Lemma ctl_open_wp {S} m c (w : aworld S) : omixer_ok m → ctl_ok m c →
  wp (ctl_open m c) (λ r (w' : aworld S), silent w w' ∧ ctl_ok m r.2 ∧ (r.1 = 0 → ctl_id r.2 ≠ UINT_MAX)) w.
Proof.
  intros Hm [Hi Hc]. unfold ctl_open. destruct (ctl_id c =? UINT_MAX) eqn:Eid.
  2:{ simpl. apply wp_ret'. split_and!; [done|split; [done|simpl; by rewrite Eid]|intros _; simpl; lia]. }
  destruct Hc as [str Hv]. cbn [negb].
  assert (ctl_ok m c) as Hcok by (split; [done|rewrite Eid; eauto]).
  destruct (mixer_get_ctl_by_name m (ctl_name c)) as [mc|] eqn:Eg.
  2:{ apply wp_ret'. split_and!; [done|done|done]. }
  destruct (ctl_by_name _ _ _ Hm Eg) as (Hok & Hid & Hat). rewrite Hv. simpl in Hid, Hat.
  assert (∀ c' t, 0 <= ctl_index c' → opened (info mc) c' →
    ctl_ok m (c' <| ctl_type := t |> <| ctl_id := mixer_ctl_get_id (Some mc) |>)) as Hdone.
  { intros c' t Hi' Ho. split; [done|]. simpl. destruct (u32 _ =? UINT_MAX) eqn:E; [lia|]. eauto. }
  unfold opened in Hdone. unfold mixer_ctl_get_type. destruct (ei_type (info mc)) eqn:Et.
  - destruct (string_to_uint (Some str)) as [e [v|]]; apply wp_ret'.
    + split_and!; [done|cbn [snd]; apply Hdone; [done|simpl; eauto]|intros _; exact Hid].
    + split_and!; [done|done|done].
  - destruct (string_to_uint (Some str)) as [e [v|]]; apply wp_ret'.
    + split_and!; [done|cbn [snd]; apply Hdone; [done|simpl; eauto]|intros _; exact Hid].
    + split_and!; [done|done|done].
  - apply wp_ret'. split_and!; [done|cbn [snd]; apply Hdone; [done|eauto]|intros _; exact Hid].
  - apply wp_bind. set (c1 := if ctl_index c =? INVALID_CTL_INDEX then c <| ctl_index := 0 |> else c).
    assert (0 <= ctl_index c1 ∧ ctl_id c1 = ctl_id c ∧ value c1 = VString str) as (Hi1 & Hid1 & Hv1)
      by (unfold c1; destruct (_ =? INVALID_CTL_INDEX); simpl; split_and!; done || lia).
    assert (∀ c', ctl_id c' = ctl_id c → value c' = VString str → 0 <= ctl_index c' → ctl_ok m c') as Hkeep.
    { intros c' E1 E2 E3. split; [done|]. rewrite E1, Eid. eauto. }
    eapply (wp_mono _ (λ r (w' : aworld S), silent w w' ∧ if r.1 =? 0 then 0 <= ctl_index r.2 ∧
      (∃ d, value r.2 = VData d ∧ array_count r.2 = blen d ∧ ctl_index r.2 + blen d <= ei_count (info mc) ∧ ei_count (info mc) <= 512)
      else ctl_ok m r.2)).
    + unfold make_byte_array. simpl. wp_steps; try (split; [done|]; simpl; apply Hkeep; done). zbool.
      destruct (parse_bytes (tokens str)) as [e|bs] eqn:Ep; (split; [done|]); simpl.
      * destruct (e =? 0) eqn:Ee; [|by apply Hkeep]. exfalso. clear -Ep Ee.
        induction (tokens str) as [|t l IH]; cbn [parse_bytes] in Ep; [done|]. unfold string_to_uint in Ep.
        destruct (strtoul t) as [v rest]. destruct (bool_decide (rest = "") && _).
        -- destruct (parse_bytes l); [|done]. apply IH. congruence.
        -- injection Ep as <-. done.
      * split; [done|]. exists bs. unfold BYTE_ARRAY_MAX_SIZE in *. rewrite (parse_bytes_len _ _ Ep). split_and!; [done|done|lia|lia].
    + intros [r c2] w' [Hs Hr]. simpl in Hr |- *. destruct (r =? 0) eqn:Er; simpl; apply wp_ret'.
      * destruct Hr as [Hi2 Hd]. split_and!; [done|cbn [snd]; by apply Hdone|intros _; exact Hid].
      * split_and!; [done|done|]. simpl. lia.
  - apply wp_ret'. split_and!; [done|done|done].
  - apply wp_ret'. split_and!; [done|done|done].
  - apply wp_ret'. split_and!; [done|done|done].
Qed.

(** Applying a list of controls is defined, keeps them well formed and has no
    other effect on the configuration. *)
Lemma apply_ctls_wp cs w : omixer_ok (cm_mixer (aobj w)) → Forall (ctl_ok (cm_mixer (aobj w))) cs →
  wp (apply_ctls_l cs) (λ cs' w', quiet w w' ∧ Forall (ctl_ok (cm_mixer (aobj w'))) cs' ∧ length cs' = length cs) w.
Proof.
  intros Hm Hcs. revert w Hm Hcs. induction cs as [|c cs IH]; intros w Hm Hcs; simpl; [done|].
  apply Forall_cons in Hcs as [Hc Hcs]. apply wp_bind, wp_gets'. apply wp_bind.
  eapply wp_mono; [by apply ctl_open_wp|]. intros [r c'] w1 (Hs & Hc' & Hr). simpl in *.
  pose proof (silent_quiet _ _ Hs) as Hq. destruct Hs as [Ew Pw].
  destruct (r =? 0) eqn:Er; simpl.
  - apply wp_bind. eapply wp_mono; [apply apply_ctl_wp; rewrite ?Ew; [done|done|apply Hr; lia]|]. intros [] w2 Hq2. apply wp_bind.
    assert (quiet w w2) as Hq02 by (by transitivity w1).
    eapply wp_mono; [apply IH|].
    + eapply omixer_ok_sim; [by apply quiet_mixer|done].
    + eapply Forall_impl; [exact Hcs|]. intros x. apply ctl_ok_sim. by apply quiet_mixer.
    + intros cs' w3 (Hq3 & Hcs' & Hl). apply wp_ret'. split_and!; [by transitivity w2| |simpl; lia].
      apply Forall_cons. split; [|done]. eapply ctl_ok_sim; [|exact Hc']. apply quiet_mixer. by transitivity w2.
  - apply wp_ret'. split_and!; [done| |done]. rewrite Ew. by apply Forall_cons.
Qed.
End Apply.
····················
» **Work item**
Write out again every entry above, exactly as given.

» **The completed task**
Lemma ctl_open_wp {S} m c (w : aworld S) : omixer_ok m → ctl_ok m c →
  wp (ctl_open m c) (λ r (w' : aworld S), silent w w' ∧ ctl_ok m r.2 ∧ (r.1 = 0 → ctl_id r.2 ≠ UINT_MAX)) w.
Proof.
  intros Hm [Hi Hc]. unfold ctl_open. destruct (ctl_id c =? UINT_MAX) eqn:Eid.
  2:{ simpl. apply wp_ret'. split_and!; [done|split; [done|simpl; by rewrite Eid]|intros _; simpl; lia]. }
  destruct Hc as [str Hv]. cbn [negb].
  assert (ctl_ok m c) as Hcok by (split; [done|rewrite Eid; eauto]).
  destruct (mixer_get_ctl_by_name m (ctl_name c)) as [mc|] eqn:Eg.
  2:{ apply wp_ret'. split_and!; [done|done|done]. }
  destruct (ctl_by_name _ _ _ Hm Eg) as (Hok & Hid & Hat). rewrite Hv. simpl in Hid, Hat.
  assert (∀ c' t, 0 <= ctl_index c' → opened (info mc) c' →
    ctl_ok m (c' <| ctl_type := t |> <| ctl_id := mixer_ctl_get_id (Some mc) |>)) as Hdone.
  { intros c' t Hi' Ho. split; [done|]. simpl. destruct (u32 _ =? UINT_MAX) eqn:E; [lia|]. eauto. }
  unfold opened in Hdone. unfold mixer_ctl_get_type. destruct (ei_type (info mc)) eqn:Et.
  - destruct (string_to_uint (Some str)) as [e [v|]]; apply wp_ret'.
    + split_and!; [done|cbn [snd]; apply Hdone; [done|simpl; eauto]|intros _; exact Hid].
    + split_and!; [done|done|done].
  - destruct (string_to_uint (Some str)) as [e [v|]]; apply wp_ret'.
    + split_and!; [done|cbn [snd]; apply Hdone; [done|simpl; eauto]|intros _; exact Hid].
    + split_and!; [done|done|done].
  - apply wp_ret'. split_and!; [done|cbn [snd]; apply Hdone; [done|eauto]|intros _; exact Hid].
  - apply wp_bind. set (c1 := if ctl_index c =? INVALID_CTL_INDEX then c <| ctl_index := 0 |> else c).
    assert (0 <= ctl_index c1 ∧ ctl_id c1 = ctl_id c ∧ value c1 = VString str) as (Hi1 & Hid1 & Hv1)
      by (unfold c1; destruct (_ =? INVALID_CTL_INDEX); simpl; split_and!; done || lia).
    assert (∀ c', ctl_id c' = ctl_id c → value c' = VString str → 0 <= ctl_index c' → ctl_ok m c') as Hkeep.
    { intros c' E1 E2 E3. split; [done|]. rewrite E1, Eid. eauto. }
    eapply (wp_mono _ (λ r (w' : aworld S), silent w w' ∧ if r.1 =? 0 then 0 <= ctl_index r.2 ∧
      (∃ d, value r.2 = VData d ∧ array_count r.2 = blen d ∧ ctl_index r.2 + blen d <= ei_count (info mc) ∧ ei_count (info mc) <= 512)
      else ctl_ok m r.2)).
    + unfold make_byte_array. simpl. wp_steps; try (split; [done|]; simpl; apply Hkeep; done). zbool.
      destruct (parse_bytes (tokens str)) as [e|bs] eqn:Ep; (split; [done|]); simpl.
      * destruct (e =? 0) eqn:Ee; [|by apply Hkeep]. exfalso. clear -Ep Ee.
        induction (tokens str) as [|t l IH]; cbn [parse_bytes] in Ep; [done|]. unfold string_to_uint in Ep.
        destruct (strtoul t) as [v rest]. destruct (bool_decide (rest = "") && _).
        -- destruct (parse_bytes l); [|done]. apply IH. congruence.
        -- injection Ep as <-. done.
      * split; [done|]. exists bs. unfold BYTE_ARRAY_MAX_SIZE in *. rewrite (parse_bytes_len _ _ Ep). split_and!; [done|done|lia|lia].
    + intros [r c2] w' [Hs Hr]. simpl in Hr |- *. destruct (r =? 0) eqn:Er; simpl; apply wp_ret'.
      * destruct Hr as [Hi2 Hd]. split_and!; [done|cbn [snd]; by apply Hdone|intros _; exact Hid].
      * split_and!; [done|done|]. simpl. lia.
  - apply wp_ret'. split_and!; [done|done|done].
  - apply wp_ret'. split_and!; [done|done|done].
  - apply wp_ret'. split_and!; [done|done|done].
Qed.

(** Applying a list of controls is defined, keeps them well formed and has no
    other effect on the configuration. *)
Lemma apply_ctls_wp cs w : omixer_ok (cm_mixer (aobj w)) → Forall (ctl_ok (cm_mixer (aobj w))) cs →
  wp (apply_ctls_l cs) (λ cs' w', quiet w w' ∧ Forall (ctl_ok (cm_mixer (aobj w'))) cs' ∧ length cs' = length cs) w.
Proof.
  intros Hm Hcs. revert w Hm Hcs. induction cs as [|c cs IH]; intros w Hm Hcs; simpl; [done|].
  apply Forall_cons in Hcs as [Hc Hcs]. apply wp_bind, wp_gets'. apply wp_bind.
  eapply wp_mono; [by apply ctl_open_wp|]. intros [r c'] w1 (Hs & Hc' & Hr). simpl in *.
  pose proof (silent_quiet _ _ Hs) as Hq. destruct Hs as [Ew Pw].
  destruct (r =? 0) eqn:Er; simpl.
  - apply wp_bind. eapply wp_mono; [apply apply_ctl_wp; rewrite ?Ew; [done|done|apply Hr; lia]|]. intros [] w2 Hq2. apply wp_bind.
    assert (quiet w w2) as Hq02 by (by transitivity w1).
    eapply wp_mono; [apply IH|].
    + eapply omixer_ok_sim; [by apply quiet_mixer|done].
    + eapply Forall_impl; [exact Hcs|]. intros x. apply ctl_ok_sim. by apply quiet_mixer.
    + intros cs' w3 (Hq3 & Hcs' & Hl). apply wp_ret'. split_and!; [by transitivity w2| |simpl; lia].
      apply Forall_cons. split; [|done]. eapply ctl_ok_sim; [|exact Hc']. apply quiet_mixer. by transitivity w2.
  - apply wp_ret'. split_and!; [done| |done]. rewrite Ew. by apply Forall_cons.
Qed.
End Apply.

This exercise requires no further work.